Intended mainly to speed up application launch times is Smart Response, which boosts performance by caching to SSD or an SSD-hybrid drive data between the system hard drive and its memory. Then there's Smart Connect, Intel's method of keeping Ultrabook devices always on and always connected.
Like a cell phone, Smart Connect allows apps to continue communicating with a network when the device appears to be turned off. When an Ultrabook device is in sleep or hibernate modes, Smart Connect keeps social messages messaging and Twitter feeds feeding. Intel calls this a stopgap until Windows 8 arrives; it works with any app, but the feature isn't supported by any currently released version of Windows.
Application distribution also will be a bit different. Since most Ultrabook devices will lack an optical drive, installations will consist almost entirely of online purchase and over-air downloads from sites such as Intel's app store, AppUp.com.

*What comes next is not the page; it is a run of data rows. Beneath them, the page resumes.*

Lemma exitedAt_wake i j p : exitedAt i (wake j p) = exitedAt i p.
Proof.
  unfold wake. destruct (threads p !! j) as [[]|] eqn:E; try done.
  rewrite exitedAt_set_thread by (by eapply lookup_lt_Some). case_decide; [subst|done]. unfold exitedAt. by rewrite E.
Qed.

(** The draining workers are those of a state with the same [m_running]. *)
Ltac still_draining := cbn; intros ? ? ? ?; by eapply set_draining.

Lemma wake_settled j p : settled p -> settled (wake j p).
Proof.
  intros Hs. pose proof (wake_same_data j p) as (_ & Hq & _ & _ & _ & Hrx & _ & Hrun).
  apply (settled_quiet p); auto using exitedAt_wake.
  - intros i w Hw Hdr. apply wake_threads in Hw as (w0 & Hw0 & Hd0 & _). apply Hrun. eapply set_draining; eauto.
  - intros. congruence.
Qed.

Lemma stopStep_settled ph p l ph' p' : settled p -> stopStep ph p = Some (l, ph', p') -> settled p'.
Proof.
  intros Hs H. unfold stopStep in H.
  destruct ph; repeat case_match; simplify_eq; auto using wake_settled; apply (settled_quiet p); auto; still_draining.
Qed.

Lemma set_receiver_settled r p :
  settled p -> (forall pkt q rest, m_running p = false -> r = RxLock pkt q rest -> receiver p = RxLock pkt q rest) ->
  settled (set_receiver r p).
Proof. intros Hs Hr. apply (settled_quiet p); auto. still_draining. Qed.

Lemma push_settled p pkt qid rest q q' :
  settled p -> receiver p = RxLock pkt qid rest -> m_queues p !! qid = Some q -> pushLocked pkt q = Some q' ->
  settled (set_receiver (RxNotify qid rest) (set_queue qid q' p)).
Proof.
  intros [Hd Hl] Er Eq Hpush. pose proof (lookup_lt_Some _ _ _ Eq) as Hq.
  destruct Hl as [Hl|(j & pkt' & _ & _ & Hno & _)]; [|by destruct (Hno pkt qid rest)].
  unfold pushLocked in Hpush. case_bool_decide; simplify_eq. split; [done|].
  assert (forall i, queued i (set_receiver (RxNotify qid rest) (set_queue qid {| m_capacity := m_capacity q; m_q := m_q q ++ [pkt] |} p))
            = if decide (i = qid) then m_q q ++ [pkt] else queued i p) as Hqq by (intros; by apply queued_set_queue).
  destruct (exitedAt qid p) eqn:Ex; [right; exists qid, pkt|left].
  - pose proof (Hl _ Ex) as Hnil. unfold queued in Hnil. rewrite Eq in Hnil. cbn in Hnil. split_and!; [done| |done|].
    + unfold exitedAt in Ex. destruct (threads p !! qid) as [w|] eqn:Ew; [|done]. destruct w; try done. by eapply (Hd qid).
    + intros i Hi. rewrite Hqq. case_decide; [by rewrite Hnil|by apply Hl].
  - intros i Hi. rewrite Hqq. case_decide; [subst; change (exitedAt qid p = true) in Hi; congruence|by apply Hl].
Qed.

Intel employs some fairly clever security schemes that go far beyond simple name and password security. To protect user data and identity and minimize risk of theft and loss, Ultrabook devices include Intel security baked into the hardware.
Intel Identity Protection Technology, or IPT, increases one-factor (name and password) authentication to two-factor by introducing a onetime six-digit password that's unique to each device. Web sites that have been integrated with IPT will prompt visitors coming in with Ultrabook devices for the code.
Intel and industry analysts have tremendous expectations for Ultrabooks, which after the buzz at CES we'd say are well placed. Of the nearly 400 million computers Gartner expects to be sold in 2012, half of which will be laptops, Intel analysts have estimated that 20 percent to 40 percent of those will be Ultrabook devices. Even taking the 20 percent figure, that's about 40 million Ultrabook devices in its first full year of existence.
Systems built using the Ultrabook specification will provide users with all the speed, power and efficiency of Intel's second-generation Core i3, i5 and i7 processors and the 3-D graphics of Intel's integrated GPU, while giving solution providers an exciting new platform with a whole new set of capabilities to harness.
What's more, Ultrabook holds new potential for smartphone and tablet developers. With the addition of sensors to machines with lots of CPU, memory and graphics horsepower, mobile app developers who were once focused on apps for small-footprint devices without such resources will now have access to the CPU and graphics performance without losing sensory input, opening new customer and application prospects.
The combination of a powerful mobile application platform with touch navigation, instant-on responsiveness, always-on synchronization and other smartphone and tablet capabilities, plus the power and efficiency of Ivy Bridge, will give developers and solution providers a fast, secure and easily portable platform to take mobile computing far into the future.